- [Assignment]:
Search the records for the string "Returned" and return each line that has it.

——

Lemma extractOne_inv (query : string) (choices : list string) (cutoff : Z)
    (r : string * Z) :
  extractOne query choices cutoff = Ok (Some r) ->
  is_highest query choices (fst r)
  /\ snd r = token_set_ratio query (fst r)
  /\ (inject_Z cutoff <= unrounded_ratio query (fst r))%Q.
Proof.
  intros H. pose proof (extractOne_in_range _ _ _ _ H) as Hr.
  unfold extractOne in H. rewrite (cutoff_check _ Hr) in H.
  destruct (extractWithoutOrder query choices cutoff) as [|x l] eqn:E; [discriminate|].
  assert (Hin : In x (extractWithoutOrder query choices cutoff)) by (rewrite E; now left).
  apply in_extractWithoutOrder in Hin. destruct Hin as [H1 [H2 H3]].
  destruct (extractOne_some query choices cutoff (fst x) Hr H1) as (b & E' & Hb & Hc);
    [now rewrite <- H2|].
  unfold extractOne in E'. rewrite (cutoff_check _ Hr), E in E'.
  inversion H; subst r; clear H. inversion E' as [[Eb Es]]. cbn [fst snd].
  rewrite Es, Eb. auto.
Qed.

Lemma extractOne_None_inv (query : string) (choices : list string) (cutoff : Z) :
  extractOne query choices cutoff = Ok None ->
  forall c, In c choices -> (unrounded_ratio query c < inject_Z cutoff)%Q.
Proof.
  intros H c Hc. pose proof (extractOne_in_range _ _ _ _ H) as Hr.
  destruct (Qlt_le_dec (unrounded_ratio query c) (inject_Z cutoff)) as [Hlt | Hge];
    [exact Hlt|].
  destruct (extractOne_some query choices cutoff c Hr Hc Hge) as (b & E & _). congruence.
Qed.
(** [get_sports()] on the fetched [rows]:
<<
    sports = []
    for row in rows:
        sport_key = row[0]
        sports.append(Sport(sport_key=sport_key,
                            sport_name=sport_names.get(sport_key, sport_key),
                            event_count=row[1] or 0))
    return sports
>> *)
Definition get_sports (rows : list SportRow) : list Sport :=
  fold_left
    (fun sports row =>
       let sport_key := sr_sport_key row in
       (sports ++ [ {| sp_sport_key := sport_key;
                       sp_sport_name :=
                         default sport_key (sport_names !! sport_key);
                       sp_event_count := count_or_zero (sr_event_count row) |} ])%list)
    rows [].

(** *** [get_all_bookmakers] *)

Record BookmakerList := mkBookmakerList {
  bl_bookmakers : list (string * string);
  bl_total      : nat
}.

(** [get_all_bookmakers()] on the fetched rows [(bookmaker_key,
    bookmaker_title)]: the pairs as dicts, and their number. *)
Definition get_all_bookmakers (rows : list (string * string)) : BookmakerList :=
  let bookmakers := List.map (fun row => (fst row, snd row)) rows in
  {| bl_bookmakers := bookmakers; bl_total := length bookmakers |}.

End Main.

(* ===================================================================== *)
(** ** Vocabulary of the specification                                    *)
(* ===================================================================== *)

Module MainSpec.
Import PyNum Main.






(** The non-absent prices of one column across the rows, in row order. *)
Definition non_absent_prices (sel : Quotes -> option Decimal)
    (rows : list OddsRow) : list float :=
  omap (fun row => float_or_none (sel (quotes row))) rows.
Lemma generated_others_present countries codeToName records r :
  Generator.build_records countries codeToName = inr records -> In r records ->
  exists others, raw_otherCountryCodes r = Some others.
Proof.
  intros E I.
  destruct (build_records_inv countries codeToName records r E I) as (code & _ & R).
  rewrite R. eexists. reflexivity.
Qed.

(** The generated records, read back from the file. *)
Lemma generated_dataset_imported countries codeToName records :
  Generator.build_records countries codeToName = inr records ->
  forallb DataFile.written_safely records = true ->
  DataFile.imported records = Some records.
Proof.
  intros E S. apply DataFileFacts.imported_safe; [|exact S].
  intros r I. exact (generated_others_present countries codeToName records r E I).
Qed.


(** X20. A generated dataset whose codes and names hold no backslash and no
    line terminator, and whose codes hold no double quote, is read back from
    [src/data.js] as [build] made it, and loading it changes nothing: the
    index holds the generated records field for field, in their order, so
    [getCurrencyCodes] lists the generated codes in ascending order. *)
Theorem generated_dataset_loads_unchanged :
  forall (countries : list Generator.Country) (codeToName : list (string * string))
         (records : list RawEntry) (aliases : AliasTable),
    Generator.build_records countries codeToName = inr records ->
    forallb DataFile.written_safely records = true ->
    exists loaded,
      DataFile.imported records = Some loaded
      /\ loaded = records
      /\ getAllCurrencyEntries loaded aliases
         = map (fun r => mkCurrencyRecord (raw_currencyCode r) (raw_currencyName r)
                           (raw_primaryCountryCode r) (or_empty (raw_otherCountryCodes r)))
             records
      /\ getCurrencyCodes loaded aliases = map raw_currencyCode records
      /\ ascending (getCurrencyCodes loaded aliases).
Proof.
  intros countries codeToName records aliases E S. exists records.
  split; [exact (generated_dataset_imported countries codeToName records E S)|].
  split; [reflexivity|].
  exact (generated_records_indexed_unchanged countries codeToName records aliases E).
Qed.

Lemma generated_dataset_loads_unchanged_witness :
  exists records loaded,
    Generator.build_records Sample.countries Sample.codeToName = inr records
    /\ DataFile.imported records = Some loaded
    /\ getCurrencyCodes loaded Sample.aliases = map raw_currencyCode records.
Proof.
  destruct (GeneratorFacts.build_records_total Sample.countries Sample.codeToName)
    as (records & E & _).
  pose proof E as E'. vm_compute in E'. injection E' as <-.
  destruct (generated_dataset_loads_unchanged Sample.countries Sample.codeToName _
              Sample.aliases E)
    as (loaded & I & _ & _ & C & _); [vm_compute; reflexivity|].
  eexists. exists loaded. split; [exact E|]. split; [exact I | exact C].
Defined.

(** X25. In the index loaded from the file written for such a dataset, the
    primary country of a stored record is not among its other countries. *)
Theorem written_dataset_primary_apart :
  forall (countries : list Generator.Country) (codeToName : list (string * string))
         (records : list RawEntry) (aliases : AliasTable),
    Generator.build_records countries codeToName = inr records ->
    forallb DataFile.written_safely records = true ->
    exists loaded,
      DataFile.imported records = Some loaded
      /\ forall stored,
           In stored (getAllCurrencyEntries loaded aliases) ->
           ~ In (primaryCountryCode stored) (otherCountryCodes stored).
Proof.
  intros countries codeToName records aliases E S. exists records.
  split; [exact (generated_dataset_imported countries codeToName records E S)|].
  destruct (GeneratorFacts.build_records_total countries codeToName)
    as (records' & E' & _ & P).
  rewrite E in E'. injection E' as <-.
  intros stored I. unfold getAllCurrencyEntries, JsMap.values in I.
  apply in_map_iff in I as ([k s] & <- & I). cbn [snd].
  apply codeToCurrency_In in I as (_ & e & Ie & ->).
  destruct (P e Ie) as [A N]. exact (normalized_entry_apart e A N).
Qed.

Lemma written_dataset_primary_apart_witness :
  exists records loaded,
    Generator.build_records Sample.countries Sample.codeToName = inr records
    /\ DataFile.imported records = Some loaded
    /\ In (mkCurrencyRecord "USD" "United States dollar" "US" ["EC"])
         (getAllCurrencyEntries loaded Sample.aliases)
    /\ ~ In "US" ["EC"].
Proof.
  destruct (GeneratorFacts.build_records_total Sample.countries Sample.codeToName)
    as (records & E & _).
  pose proof E as E'. vm_compute in E'. injection E' as <-.
  destruct (written_dataset_primary_apart Sample.countries Sample.codeToName _
              Sample.aliases E)
    as (loaded & I & A); [vm_compute; reflexivity|].
  pose proof I as I'. vm_compute in I'. injection I' as <-.
  eexists. eexists. split; [exact E|]. split; [exact I|].
  split; [vm_compute; tauto|].
  apply (A (mkCurrencyRecord "USD" "United States dollar" "US" ["EC"])).
  vm_compute. tauto.
Defined.

(** The dataset of [SampleBackslash] is not of that kind. *)
Example backslash_dataset_not_written_safely :
  exists records,
    Generator.build_records SampleBackslash.countries [] = inr records
    /\ forallb DataFile.written_safely records = false.
Proof. eexists. split; vm_compute; reflexivity. Qed.
(** C7.  When [max_attempts] is set (non-zero) and the student's
    sessions for the challenge, of every status together, number at
    least [max_attempts], [start_challenge] creates no session and sends
    the student back to the list with an error; for an active challenge
    that has questions the error is the attempt-limit message. *)
Theorem start_attempt_limit :
  forall (db : DB) (now user_id challenge_id : Z) (c : Challenge),
    get_challenge db challenge_id = Some c ->
    max_attempts c <> 0 ->
    max_attempts c
    <= Z.of_nat (List.length (attempts_with_status db challenge_id user_id in_progress)
                 + List.length (attempts_with_status db challenge_id user_id completed)
                 + List.length (attempts_with_status db challenge_id user_id abandoned)) ->
    fst (start_challenge db now user_id challenge_id) = db /\
    (exists f, snd (start_challenge db now user_id challenge_id)
               = Redirect To_student_challenges (Some f)) /\
    (is_active c = true -> questions_of db challenge_id <> [] ->
     snd (start_challenge db now user_id challenge_id)
     = Redirect To_student_challenges (Some (Max_attempts_reached (max_attempts c)))).
Proof.
  intros db now u cid c Hget Hset Hcount.
  rewrite <- attempts_by_status in Hcount.
  apply Z.eqb_neq in Hset. apply Z.leb_le in Hcount.
  unfold start_challenge. rewrite Hget, Hset, Hcount.
  destruct (is_active c); simpl.
  2: { split; [reflexivity|]. split; [eexists; reflexivity|discriminate]. }
  destruct (questions_of db cid) as [|q qs]; simpl.
  - split; [reflexivity|]. split; [eexists; reflexivity|].
    intros _ H. now elim H.
  - repeat split. eexists; reflexivity.
Qed.

(** Two attempts allowed; student 7 has one completed and one abandoned
    session. *)
Definition two_attempts_db : DB :=
  mkDB [mkChallenge 3 None 2 70 true]
       [mcq 1 3 0 "1" "2" "3" "4" "B"]
       [mkSession 1 7 3 0 (Some 90) completed 1 100 160 None;
        mkSession 2 7 3 100 (Some 150) abandoned 0 0 0 None]
       [].

Lemma start_attempt_limit_witness :
  fst (start_challenge two_attempts_db 200 7 3) = two_attempts_db /\
  snd (start_challenge two_attempts_db 200 7 3)
  = Redirect To_student_challenges (Some (Max_attempts_reached 2)).
Proof.
  destruct (start_attempt_limit two_attempts_db 200 7 3 (mkChallenge 3 None 2 70 true))
    as (H1 & _ & H3).
  - reflexivity.
  - simpl. discriminate.
  - simpl. lia.
  - split; [exact H1|]. apply H3; [reflexivity|discriminate].
Defined.

(** One attempt allowed; student 7 has started it and not finished. *)
Definition resume_db : DB :=
  mkDB [mkChallenge 3 None 1 70 true]
       [mcq 1 3 0 "1" "2" "3" "4" "B"]
       [mkSession 1 7 3 0 None in_progress 0 0 0 None]
       [].

(** C6 at its failing input: the student has a session in progress, and
    [start_challenge] answers with the attempt-limit error instead of the
    redirect to that session, because the limit is tested first and the
    session in progress is counted. *)
Theorem start_does_not_resume_at_limit :
  ongoing_session resume_db 3 7 = Some (mkSession 1 7 3 0 None in_progress 0 0 0 None) /\
  start_challenge resume_db 10 7 3
  = (resume_db, Redirect To_student_challenges (Some (Max_attempts_reached 1))) /\
  snd (start_challenge resume_db 10 7 3) <> Redirect (To_take_challenge 1) None.
Proof. repeat split. discriminate. Qed.

(** Below the limit the session in progress is resumed and none is
    created. *)
Lemma start_resumes_below_limit :
  forall (db : DB) (now user_id challenge_id : Z) (c : Challenge) (s : ChallengeSession),
    get_challenge db challenge_id = Some c ->
    is_active c = true ->
    questions_of db challenge_id <> [] ->
    (max_attempts c = 0 \/
     Z.of_nat (List.length (attempts_of db challenge_id user_id)) < max_attempts c) ->
    ongoing_session db challenge_id user_id = Some s ->
    start_challenge db now user_id challenge_id
    = (db, Redirect (To_take_challenge (s_id s)) None).
Proof.
  intros db now u cid c s Hget Hact Hq Hlim Hon.
  unfold start_challenge. rewrite Hget, Hact. simpl.
  destruct (questions_of db cid) as [|q qs]; [now elim Hq|].
  replace (Z.of_nat (List.length (q :: qs)) =? 0) with false
    by (symmetry; apply Z.eqb_neq; simpl; lia).
  replace (negb (max_attempts c =? 0)
           && (max_attempts c <=? Z.of_nat (List.length (attempts_of db cid u))))
    with false.
  - rewrite Hon. reflexivity.
  - symmetry. destruct Hlim as [H0|Hlt].
    + rewrite H0. reflexivity.
    + apply andb_false_iff. right. apply Z.leb_gt. exact Hlt.
Qed.

(* ================================================================== *)
(** ** The answer check *)

(** The option text that [correct_option] selects, if it is one of the
    letters A to D. *)
Definition selected_option (q : ChallengeQuestion) : option string :=
  if opt_eqb (correct_option q) "A" then option_a q
  else if opt_eqb (correct_option q) "B" then option_b q
  else if opt_eqb (correct_option q) "C" then option_c q
  else if opt_eqb (correct_option q) "D" then option_d q
  else None.

Lemma opt_eqb_true (o : option string) (t : string) : opt_eqb o t = true <-> o = Some t.
Proof.
  destruct o as [x|]; simpl.
  - rewrite String.eqb_eq. split; congruence.
  - split; discriminate.
Qed.

(** An empty or missing submission is incorrect for every question. *)
Lemma answer_is_correct_empty (q : ChallengeQuestion) (a : option string) :
  Py.truthy_str a = false -> answer_is_correct q a = Returned false.
Proof. destruct a as [[|ch t]|]; simpl; [reflexivity|discriminate|reflexivity]. Qed.

(** A multiple-choice question never raises, and the submission is
    correct exactly when it is non-empty and equal, character for
    character, to the selected option text. *)
Lemma answer_is_correct_multiple_choice (q : ChallengeQuestion) (a : option string) :
  question_type q = "multiple_choice" ->
  exists b, answer_is_correct q a = Returned b /\
            (b = true <-> exists text, a = Some text /\ text <> ""
                                       /\ selected_option q = Some text).
Proof.
  intros Hty. unfold answer_is_correct, selected_option. rewrite Hty. simpl.
  destruct a as [[|ch t]|].
  - exists false. split; [reflexivity|]. split; [discriminate|].
    intros (text & E & Hne & _). injection E as <-. now elim Hne.
  - eexists. split; [reflexivity|]. rewrite opt_eqb_true. split.
    + intros H. exists (String ch t). repeat split; [discriminate|exact H].
    + intros (text & E & _ & H). injection E as <-. exact H.
  - exists false. split; [reflexivity|]. split; [discriminate|].
    intros (text & E & _). discriminate E.
Qed.

(** A question of any other type that has a key compares the
    submission and the key after [strip] and [lower]. *)
Lemma answer_is_correct_text (q : ChallengeQuestion) (text key : string) :
  question_type q <> "multiple_choice" ->
  answer q = Some key ->
  text <> "" ->
  answer_is_correct q (Some text)
  = Returned (String.eqb (Py.lower (Py.strip text)) (Py.lower (Py.strip key))).
Proof.
  intros Hty Hkey Hne. unfold answer_is_correct.
  destruct text as [|ch t]; [now elim Hne|].
  apply String.eqb_neq in Hty. rewrite Hty, Hkey. reflexivity.
Qed.

(** A true/false question as [create_challenge] stores it: the column
    [answer] is not among the fields it sets. *)
Definition keyless_question : ChallengeQuestion :=
  mkQuestion 1 3 "true_false" (Some "True") (Some "False") None None
             (Some "A") None 0.

Definition keyless_db : DB :=
  mkDB [mkChallenge 3 None 3 70 true] [keyless_question]
       [mkSession 1 7 3 0 None in_progress 0 0 0 None] [].

(** C8 at its failing input: on a question that is not multiple choice
    and has no [answer], a non-empty submission raises instead of being
    judged incorrect; the route answers with its error message and
    records nothing, so the question stays the current one. *)
Theorem answer_check_raises_without_key :
  answer_is_correct keyless_question (Some "True") = AttributeError /\
  submit_challenge_answer keyless_db 60 7 1 1 (Some "True") false
  = (keyless_db, Redirect (To_take_challenge 1) (Some Error_submitting)) /\
  (exists p t, snd (take_challenge keyless_db 61 7 1)
               = Render_take_challenge (mkSession 1 7 3 0 None in_progress 0 0 0 None)
                   (mkChallenge 3 None 3 70 true) keyless_question p t).
Proof.
  split; [reflexivity|]. split; [reflexivity|].
  eexists; eexists; reflexivity.
Qed.

(* ================================================================== *)
(** ** Submitting to a session that is not in progress *)

(** A challenge with one question; the session of student 7 is
    abandoned. *)
Definition abandoned_db : DB :=
  mkDB [mkChallenge 3 None 3 70 true]
       [mcq 1 3 0 "1" "2" "3" "4" "B"]
       [mkSession 1 7 3 0 (Some 50) abandoned 0 0 0 None]
       [].

(** C5, as stated, fails: an answer submitted to an abandoned session is
    stored. *)
Lemma abandoned_session_accepts_answer :
  ~ (forall (db : DB) (now user_id session_id question_id : Z)
            (form_answer : option string) (is_auto_submit : bool)
            (cs : ChallengeSession),
        get_session db session_id = Some cs ->
        status cs <> in_progress ->
        answers (fst (submit_challenge_answer db now user_id session_id question_id
                                              form_answer is_auto_submit))
        = answers db).
Proof.
  intros H.
  specialize (H abandoned_db 60 7 1 1 (Some "2") false
                (mkSession 1 7 3 0 (Some 50) abandoned 0 0 0 None)
                eq_refl ltac:(discriminate)).
  vm_compute in H. discriminate H.
Qed.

——

- [Reply]:
  Py.truthy_str a = false -> answer_is_correct q a = Returned false.
  exists b, answer_is_correct q a = Returned b /\
  = Returned (String.eqb (Py.lower (Py.strip text)) (Py.lower (Py.strip key))).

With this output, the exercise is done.